Instructions to follow: Only the lines from the one containing "- by rewrite Hg by lia." through the end of the material are to be echoed, each exactly as it appears.

Task data:
-*-
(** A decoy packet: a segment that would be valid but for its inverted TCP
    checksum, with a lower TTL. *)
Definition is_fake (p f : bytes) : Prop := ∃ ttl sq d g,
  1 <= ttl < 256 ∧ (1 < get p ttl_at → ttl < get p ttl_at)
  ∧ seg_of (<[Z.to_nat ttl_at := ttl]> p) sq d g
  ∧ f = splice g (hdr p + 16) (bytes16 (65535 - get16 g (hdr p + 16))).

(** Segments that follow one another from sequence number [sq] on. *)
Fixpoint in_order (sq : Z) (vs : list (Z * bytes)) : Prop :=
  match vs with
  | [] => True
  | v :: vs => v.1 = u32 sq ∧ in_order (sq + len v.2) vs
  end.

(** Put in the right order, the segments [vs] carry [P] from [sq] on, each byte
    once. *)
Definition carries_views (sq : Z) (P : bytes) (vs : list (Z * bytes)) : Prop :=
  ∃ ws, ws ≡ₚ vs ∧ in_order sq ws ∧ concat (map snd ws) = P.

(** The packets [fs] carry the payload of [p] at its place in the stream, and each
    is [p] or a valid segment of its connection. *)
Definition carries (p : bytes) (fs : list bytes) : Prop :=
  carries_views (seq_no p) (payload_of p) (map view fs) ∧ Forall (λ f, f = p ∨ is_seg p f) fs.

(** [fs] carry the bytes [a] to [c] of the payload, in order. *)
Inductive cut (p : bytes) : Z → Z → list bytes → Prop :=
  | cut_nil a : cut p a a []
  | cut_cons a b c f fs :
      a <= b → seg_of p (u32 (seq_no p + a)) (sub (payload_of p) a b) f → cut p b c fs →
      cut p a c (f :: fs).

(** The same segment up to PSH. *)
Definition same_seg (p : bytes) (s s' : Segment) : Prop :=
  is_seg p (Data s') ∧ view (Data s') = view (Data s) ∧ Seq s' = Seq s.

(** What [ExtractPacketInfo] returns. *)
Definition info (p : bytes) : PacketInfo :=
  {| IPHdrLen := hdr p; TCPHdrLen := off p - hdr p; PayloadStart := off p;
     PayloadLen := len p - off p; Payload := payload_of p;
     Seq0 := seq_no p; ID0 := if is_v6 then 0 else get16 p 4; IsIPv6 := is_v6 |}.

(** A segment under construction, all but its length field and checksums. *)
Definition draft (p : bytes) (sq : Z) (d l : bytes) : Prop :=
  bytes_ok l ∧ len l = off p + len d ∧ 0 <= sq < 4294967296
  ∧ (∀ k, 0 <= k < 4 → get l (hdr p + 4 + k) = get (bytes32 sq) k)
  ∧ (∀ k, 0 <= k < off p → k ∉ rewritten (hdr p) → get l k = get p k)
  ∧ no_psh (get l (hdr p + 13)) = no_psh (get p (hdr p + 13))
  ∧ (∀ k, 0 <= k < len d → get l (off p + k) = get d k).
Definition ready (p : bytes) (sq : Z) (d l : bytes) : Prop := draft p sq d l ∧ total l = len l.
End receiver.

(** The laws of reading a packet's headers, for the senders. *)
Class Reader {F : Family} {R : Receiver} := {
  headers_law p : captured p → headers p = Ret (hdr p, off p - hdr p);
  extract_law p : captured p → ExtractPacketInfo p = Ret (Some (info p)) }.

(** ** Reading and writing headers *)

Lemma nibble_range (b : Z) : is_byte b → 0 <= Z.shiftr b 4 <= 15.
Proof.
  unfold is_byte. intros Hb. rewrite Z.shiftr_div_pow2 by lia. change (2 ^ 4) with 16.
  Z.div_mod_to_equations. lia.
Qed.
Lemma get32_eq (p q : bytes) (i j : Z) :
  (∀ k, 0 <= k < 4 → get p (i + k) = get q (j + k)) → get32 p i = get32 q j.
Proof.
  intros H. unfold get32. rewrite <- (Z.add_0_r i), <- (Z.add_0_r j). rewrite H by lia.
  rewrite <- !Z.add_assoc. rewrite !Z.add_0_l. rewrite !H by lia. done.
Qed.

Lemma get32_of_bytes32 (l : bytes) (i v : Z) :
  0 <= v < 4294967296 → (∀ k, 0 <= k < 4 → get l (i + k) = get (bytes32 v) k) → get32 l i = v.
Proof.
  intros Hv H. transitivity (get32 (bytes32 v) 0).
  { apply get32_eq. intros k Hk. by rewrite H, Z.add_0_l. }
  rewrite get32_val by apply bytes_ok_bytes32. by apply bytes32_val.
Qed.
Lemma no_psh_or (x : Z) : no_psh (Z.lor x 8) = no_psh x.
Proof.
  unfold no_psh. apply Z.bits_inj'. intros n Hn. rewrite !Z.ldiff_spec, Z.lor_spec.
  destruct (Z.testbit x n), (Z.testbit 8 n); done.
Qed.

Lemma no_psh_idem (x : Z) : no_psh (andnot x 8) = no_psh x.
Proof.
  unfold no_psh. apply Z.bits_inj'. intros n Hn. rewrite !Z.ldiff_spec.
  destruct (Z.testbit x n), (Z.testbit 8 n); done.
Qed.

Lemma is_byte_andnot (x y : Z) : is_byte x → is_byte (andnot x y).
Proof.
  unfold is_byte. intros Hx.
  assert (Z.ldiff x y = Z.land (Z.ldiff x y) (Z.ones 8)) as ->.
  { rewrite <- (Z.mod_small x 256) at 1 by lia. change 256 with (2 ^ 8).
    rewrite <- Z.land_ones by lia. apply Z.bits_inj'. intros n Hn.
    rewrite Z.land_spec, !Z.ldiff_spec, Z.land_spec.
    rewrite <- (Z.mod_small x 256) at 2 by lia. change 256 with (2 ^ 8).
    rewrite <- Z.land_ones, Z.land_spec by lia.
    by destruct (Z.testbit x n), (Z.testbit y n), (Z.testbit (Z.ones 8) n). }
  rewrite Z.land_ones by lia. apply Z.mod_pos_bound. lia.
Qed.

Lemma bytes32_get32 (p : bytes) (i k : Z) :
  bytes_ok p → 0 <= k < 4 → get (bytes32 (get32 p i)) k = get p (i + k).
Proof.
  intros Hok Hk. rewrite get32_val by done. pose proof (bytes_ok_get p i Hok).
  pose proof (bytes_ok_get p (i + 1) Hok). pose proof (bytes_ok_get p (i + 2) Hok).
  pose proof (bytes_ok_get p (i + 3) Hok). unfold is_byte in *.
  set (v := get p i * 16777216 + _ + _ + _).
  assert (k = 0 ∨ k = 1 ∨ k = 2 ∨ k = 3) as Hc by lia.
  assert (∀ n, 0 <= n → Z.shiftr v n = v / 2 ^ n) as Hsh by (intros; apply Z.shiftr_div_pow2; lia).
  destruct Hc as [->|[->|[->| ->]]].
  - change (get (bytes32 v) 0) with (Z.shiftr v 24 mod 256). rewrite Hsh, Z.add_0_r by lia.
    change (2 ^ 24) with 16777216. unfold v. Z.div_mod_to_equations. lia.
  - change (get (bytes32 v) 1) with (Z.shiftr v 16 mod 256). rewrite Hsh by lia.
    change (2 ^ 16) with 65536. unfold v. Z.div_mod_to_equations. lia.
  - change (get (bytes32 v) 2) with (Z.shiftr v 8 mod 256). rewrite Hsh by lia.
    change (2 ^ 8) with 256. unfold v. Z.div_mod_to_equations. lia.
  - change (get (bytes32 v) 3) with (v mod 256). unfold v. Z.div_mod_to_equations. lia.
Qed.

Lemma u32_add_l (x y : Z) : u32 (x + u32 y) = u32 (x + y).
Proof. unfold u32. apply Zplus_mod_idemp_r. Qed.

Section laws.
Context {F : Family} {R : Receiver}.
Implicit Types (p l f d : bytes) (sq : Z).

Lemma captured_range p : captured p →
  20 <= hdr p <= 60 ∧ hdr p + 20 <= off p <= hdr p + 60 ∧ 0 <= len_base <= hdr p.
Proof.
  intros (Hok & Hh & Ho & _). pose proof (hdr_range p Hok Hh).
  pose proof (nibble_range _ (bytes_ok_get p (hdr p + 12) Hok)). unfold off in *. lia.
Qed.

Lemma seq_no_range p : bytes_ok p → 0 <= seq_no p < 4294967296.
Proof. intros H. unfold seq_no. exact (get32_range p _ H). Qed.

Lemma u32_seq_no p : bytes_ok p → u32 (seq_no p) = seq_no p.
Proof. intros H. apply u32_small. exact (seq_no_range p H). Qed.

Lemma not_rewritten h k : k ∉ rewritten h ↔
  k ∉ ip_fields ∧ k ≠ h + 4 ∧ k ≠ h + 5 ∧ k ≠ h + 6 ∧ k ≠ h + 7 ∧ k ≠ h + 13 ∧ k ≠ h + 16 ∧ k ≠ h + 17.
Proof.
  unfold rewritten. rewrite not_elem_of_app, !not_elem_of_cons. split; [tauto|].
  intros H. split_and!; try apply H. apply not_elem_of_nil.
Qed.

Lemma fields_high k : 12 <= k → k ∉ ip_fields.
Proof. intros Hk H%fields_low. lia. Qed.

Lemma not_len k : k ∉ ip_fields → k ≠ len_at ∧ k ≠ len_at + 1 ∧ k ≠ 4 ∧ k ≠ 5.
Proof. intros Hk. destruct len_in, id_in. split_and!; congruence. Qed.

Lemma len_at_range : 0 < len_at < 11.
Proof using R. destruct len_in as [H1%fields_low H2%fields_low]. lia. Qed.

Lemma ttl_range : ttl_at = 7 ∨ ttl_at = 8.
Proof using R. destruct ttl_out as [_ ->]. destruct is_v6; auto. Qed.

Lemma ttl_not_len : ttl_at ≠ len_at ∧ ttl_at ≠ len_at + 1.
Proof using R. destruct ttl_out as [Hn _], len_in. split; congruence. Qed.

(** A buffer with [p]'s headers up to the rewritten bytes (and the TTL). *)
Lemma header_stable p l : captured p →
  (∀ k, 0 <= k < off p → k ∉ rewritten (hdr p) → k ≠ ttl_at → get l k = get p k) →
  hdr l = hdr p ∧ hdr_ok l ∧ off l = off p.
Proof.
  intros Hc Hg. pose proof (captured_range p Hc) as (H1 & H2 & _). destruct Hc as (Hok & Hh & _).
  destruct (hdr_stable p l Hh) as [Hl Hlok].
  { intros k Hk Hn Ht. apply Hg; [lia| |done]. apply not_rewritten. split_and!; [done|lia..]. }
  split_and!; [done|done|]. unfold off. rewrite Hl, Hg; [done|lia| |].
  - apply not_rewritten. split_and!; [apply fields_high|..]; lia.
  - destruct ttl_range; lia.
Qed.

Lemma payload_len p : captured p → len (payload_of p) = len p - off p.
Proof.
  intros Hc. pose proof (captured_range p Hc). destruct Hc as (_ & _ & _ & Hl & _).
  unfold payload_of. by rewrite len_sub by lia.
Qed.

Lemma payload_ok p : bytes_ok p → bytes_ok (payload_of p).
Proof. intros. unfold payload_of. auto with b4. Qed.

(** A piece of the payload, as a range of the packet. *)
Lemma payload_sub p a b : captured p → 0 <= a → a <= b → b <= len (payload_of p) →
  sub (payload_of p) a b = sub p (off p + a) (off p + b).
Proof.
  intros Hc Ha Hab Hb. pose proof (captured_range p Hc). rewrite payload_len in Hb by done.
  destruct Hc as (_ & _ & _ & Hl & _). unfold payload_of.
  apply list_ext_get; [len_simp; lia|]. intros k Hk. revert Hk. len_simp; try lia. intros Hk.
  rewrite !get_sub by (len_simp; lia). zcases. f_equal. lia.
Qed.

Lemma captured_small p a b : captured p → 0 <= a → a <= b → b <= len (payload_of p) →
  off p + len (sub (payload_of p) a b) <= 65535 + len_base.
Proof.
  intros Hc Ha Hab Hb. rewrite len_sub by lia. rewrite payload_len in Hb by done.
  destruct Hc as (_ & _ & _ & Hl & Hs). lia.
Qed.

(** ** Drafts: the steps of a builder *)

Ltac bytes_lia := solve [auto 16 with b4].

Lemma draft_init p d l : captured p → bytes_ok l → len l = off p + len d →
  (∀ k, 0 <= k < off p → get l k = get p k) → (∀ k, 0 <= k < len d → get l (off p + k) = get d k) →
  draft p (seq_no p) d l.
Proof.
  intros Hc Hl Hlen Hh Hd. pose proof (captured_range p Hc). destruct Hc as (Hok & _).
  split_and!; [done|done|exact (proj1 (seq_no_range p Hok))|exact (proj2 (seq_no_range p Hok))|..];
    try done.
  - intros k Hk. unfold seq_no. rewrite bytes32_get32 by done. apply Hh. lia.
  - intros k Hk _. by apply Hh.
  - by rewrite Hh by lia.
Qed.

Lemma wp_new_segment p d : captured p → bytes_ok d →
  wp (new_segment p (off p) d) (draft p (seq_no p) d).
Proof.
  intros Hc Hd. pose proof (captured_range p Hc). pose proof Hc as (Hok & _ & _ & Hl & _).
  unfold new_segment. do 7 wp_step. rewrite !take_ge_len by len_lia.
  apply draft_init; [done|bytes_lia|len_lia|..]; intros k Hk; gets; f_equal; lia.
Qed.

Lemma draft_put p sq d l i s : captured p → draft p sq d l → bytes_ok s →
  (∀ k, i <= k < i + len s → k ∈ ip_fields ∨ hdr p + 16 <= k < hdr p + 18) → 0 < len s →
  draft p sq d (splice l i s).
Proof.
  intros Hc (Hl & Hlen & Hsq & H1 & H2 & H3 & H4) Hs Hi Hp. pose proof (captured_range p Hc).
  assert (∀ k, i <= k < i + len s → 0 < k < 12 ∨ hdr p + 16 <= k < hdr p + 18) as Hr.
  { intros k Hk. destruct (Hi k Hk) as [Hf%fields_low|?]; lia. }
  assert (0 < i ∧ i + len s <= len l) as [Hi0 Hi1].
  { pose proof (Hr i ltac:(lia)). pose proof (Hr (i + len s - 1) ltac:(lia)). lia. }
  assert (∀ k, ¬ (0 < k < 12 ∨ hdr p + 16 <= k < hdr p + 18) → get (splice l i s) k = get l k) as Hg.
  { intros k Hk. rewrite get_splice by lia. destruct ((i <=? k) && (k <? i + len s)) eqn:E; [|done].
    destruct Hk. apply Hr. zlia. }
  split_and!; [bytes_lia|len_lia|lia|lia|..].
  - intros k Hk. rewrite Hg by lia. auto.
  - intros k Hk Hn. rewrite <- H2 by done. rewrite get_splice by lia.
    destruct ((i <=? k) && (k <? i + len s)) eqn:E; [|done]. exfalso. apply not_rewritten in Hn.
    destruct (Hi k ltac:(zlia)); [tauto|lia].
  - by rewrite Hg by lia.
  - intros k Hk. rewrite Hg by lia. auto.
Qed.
-*-
Task solution:
  - by rewrite Hg by lia.
  - intros k Hk. rewrite Hg by lia. auto.
Qed.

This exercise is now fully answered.